For the fire pension scheme, one risk was rated above the tolerated risk level: poor administration, including failures and delays in implementing regulatory changes, due to continued delays in McLeod immediate choice retrospective service statement payments.
Councillor John Hale asked whether the meeting to discuss the fund's business continuity plan had happened, and whether anything had arisen from it. Tyran responded that officers had met in October and discussed it, and work had started on a wider cyber policy with assistance from Barnett Waddingham governance consultants.
Councillor John Graham requested that the risk register be made easier to read on the mod gov screen.
Employer Risk and Governance
Alison Murray presented the Employer Risk and Governance report for July to September 2025. The number of risks in the red category decreased from nine to seven. Six related to ceased employers with outstanding deficits, and four related to employers with no indemnity arrangements. Work was being done with Barnett Waddingham to complete a risk analysis for admitted bodies, and employers highlighted as risks would be contacted to minimise their risks. There were 20 admissions in progress, four new admissions were received, and four were completed.
Hertfordshire LGPS and FPS Q2 2025/26 LPPA Performance Report
Chris, whose last name was not provided, presented the Hertfordshire LGPS and FPS Q2 2025/26 LPPA Performance Report. He reported that the local government and fire performance against service levels was 98.4% and 98.1% respectively. The average wait time for the contact centre was three minutes 31 seconds for LG and two minutes seven seconds for fire.
Chris noted improvements in employer retirement notifications, and the aspirational target to pay within 30 days was achieved in 78% of cases.
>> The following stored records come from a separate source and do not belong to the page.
Fixpoint is_prefix (p s : string) : bool :=
  match p, s with
  | EmptyString, _ => true
  | String a p', String b s' => Ascii.eqb a b && is_prefix p' s'
  | String _ _, EmptyString => false
  end.

(** [needle] occurs somewhere in [hay]. *)
Fixpoint contains (needle hay : string) : bool :=
  is_prefix needle hay
  || match hay with
     | EmptyString => false
     | String _ hay' => contains needle hay'
     end.

(** A hosted model whose answer to a call does not depend on the calls
    made before it. *)
Definition stateless (env : Environment) : Prop :=
  forall (h1 h2 : list Call) (c : Call),
    env.(provider) h1 c = env.(provider) h2 c.

(** The three responses the handler can write. *)
Definition answered (r : option (nat * json)) : Prop :=
  (exists v, r = Some (200, JObj [("result", v)]))
  \/ r = Some (400, missing_location_body)
  \/ r = Some (500, internal_error_body).

(** A process that has served nothing yet. *)
Definition idle : World :=
  {| res := fresh_response; console := []; calls := [] |}.

(** The console lines a request adds, given how [promptFunc] ended. *)
Definition request_lines (location : js_string) (o : outcome json)
  : list log_line :=
  match o with
  | Returned _ =>
      if truthy location then [] else [endpoint_line headers_sent]
  | Thrown e =>
      pipeline_line e :: if instanceof_Error e then [endpoint_line e] else []
  end.

(** The same environment, except for the instructions text the library
    renders for a parser. *)
Definition with_instructions (env : Environment)
           (render : OutputFixingParser -> string) : Environment :=
  {| provider := env.(provider);
     JSON_parse := env.(JSON_parse);
     getFormatInstructions := render |}.

(* ================================================================== *)
(** * Sample environments *)
(* ================================================================== *)

Module Sample.

(** A well-formed forecast, as text and as the value it denotes. *)
Definition forecast_fields : list (string * json) :=
  map (fun k => (k, JStr "Sunny and 75, folks!")) schema_keys.

Definition pair_text (kv : string * json) : string :=
  match snd kv with
  | JStr s => quoted (fst kv) ++ ":" ++ quoted s
  | _ => quoted (fst kv) ++ ":null"
  end.

Definition forecast_text : string :=
  "{" ++ String.concat "," (map pair_text forecast_fields) ++ "}".

(** [JSON.parse] on the completions used below: the forecast object and
    the empty array are parsed, a plain sentence is refused.  No other
    text is given to it. *)
Definition parse (text : string) : parse_result :=
  if text =? forecast_text then Parsed (JObj forecast_fields)
  else if text =? "[]" then Parsed (JArr [])
  else SyntaxError ("Unexpected token in JSON: " ++ text).

Definition instructions : string :=
  "You must format your output as a JSON value that adheres to a given JSON Schema instance.".

(** A model that answers every prompt in the same way. *)
Definition answering (c : completion) : Environment :=
  {| provider := fun _ _ => c;
     JSON_parse := parse;
     getFormatInstructions := fun _ => instructions |}.

Definition penv : ProcessEnv :=
  {| PORT := None; OPENAI_API_KEY := Some "sk-test" |}.

Definition penv_no_key : ProcessEnv :=
  {| PORT := Some "8080"; OPENAI_API_KEY := None |}.

Definition server (env : Environment) : Server :=
  initialize env DefaultPort "sk-test".

Definition world : World :=
  {| res := fresh_response; console := []; calls := [] |}.

Definition seattle : Request := {| body_location := Some "Seattle" |}.
Definition paris : Request := {| body_location := Some "Paris" |}.
Definition empty_location : Request := {| body_location := Some "" |}.
Definition no_location : Request := {| body_location := None |}.

Definition quota_error : thrown :=
  JsError "Error" "429 You exceeded your current quota".

End Sample.

(* ================================================================== *)
(** * The prompt *)
(* ================================================================== *)

Lemma append_nil_r (s : string) : s ++ "" = s.
Proof.
  induction s as [| c s IH]; simpl; [reflexivity | now rewrite IH].
Qed.

(** The template has one slot, [location], between two literal texts. *)
Lemma parse_template_text :
  FString.parseFString template_text
  = inr [FString.Literal template_head;
         FString.Variable_ "location";
         FString.Literal template_tail].
Proof. vm_compute. reflexivity. Qed.

(** The template of the script parses, so building it does not fail. *)
Example template_is_well_formed :
  exists ns, FString.parseFString template_text = inr ns.
Proof. eexists. apply parse_template_text. Qed.

(** Rendering never fails and yields the two literals around the location,
    whatever the instructions bound to [format_instructions] are. *)
Lemma format_location (fi : string) (location : js_string) :
  PromptTemplate_format (promptTemplate fi) [("location", location)]
  = inr (prompt_text location).
Proof.
  unfold PromptTemplate_format, FString.render, promptTemplate; simpl template.
  rewrite parse_template_text.
  cbn [FString.interpolate FString.lookup app map fst snd partialVariables
       String.eqb Ascii.eqb Bool.eqb].
  unfold prompt_text. now rewrite append_nil_r.
Qed.

(* ================================================================== *)
(** * Runs of [promptFunc] and of the handler *)
(* ================================================================== *)

Section Service.

Variable env : Environment.
Variable p : port_value.
Variable apiKey : string.

Local Abbreviation srv := (initialize env p apiKey).

(** [promptFunc] in closed form: one call, then the three ways on. *)
Lemma promptFunc_run (location : js_string) (w : World) :
  promptFunc env srv location w =
  let c := forecast_call srv location in
  let w1 := add_call c w in
  match env.(provider) w.(calls) c with
  | Raised e => (Thrown e, add_line (pipeline_line e) w1)
  | Completed (JStr text) =>
      match env.(JSON_parse) text with
      | Parsed v => (Returned v, w1)
      | SyntaxError msg =>
          (Thrown (JsError "SyntaxError" msg),
           add_line (pipeline_line (JsError "SyntaxError" msg)) w1)
      end
  | Completed raw => (Returned raw, w1)
  end.
Proof.
  unfold promptFunc, try_catch, bind; simpl promptTemplate_.
  rewrite format_location. simpl lift. unfold ret at 1.
  unfold model_invoke, forecast_call, add_call; simpl model.
  destruct (provider env (calls w) _) as [raw | e]; [| reflexivity].
  destruct raw; try reflexivity.
  unfold JSON_parse_call.
  destruct (JSON_parse env s); reflexivity.
Qed.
He also highlighted challenges with AVC 6 providers and the disinvestment process.
The active retirement survey had a 37.8% return rate, with 87% satisfied or neutral. The member panel had grown to 4,500, with 724 from Hertfordshire. Pension Point usage continued to increase, with 53,000 members now using it.
Chris reported that 70% of retirement responses were now received online, compared to 40% before. Automation was also progressing, with 50% to 80% of deferred quotes going through automation.
Regarding Project McLeod, 70% of the local government assessment had been completed, and payments were starting to be made. Progress on the fire side was slower due to difficult cases. The pensions dashboard was due to be connected before Christmas.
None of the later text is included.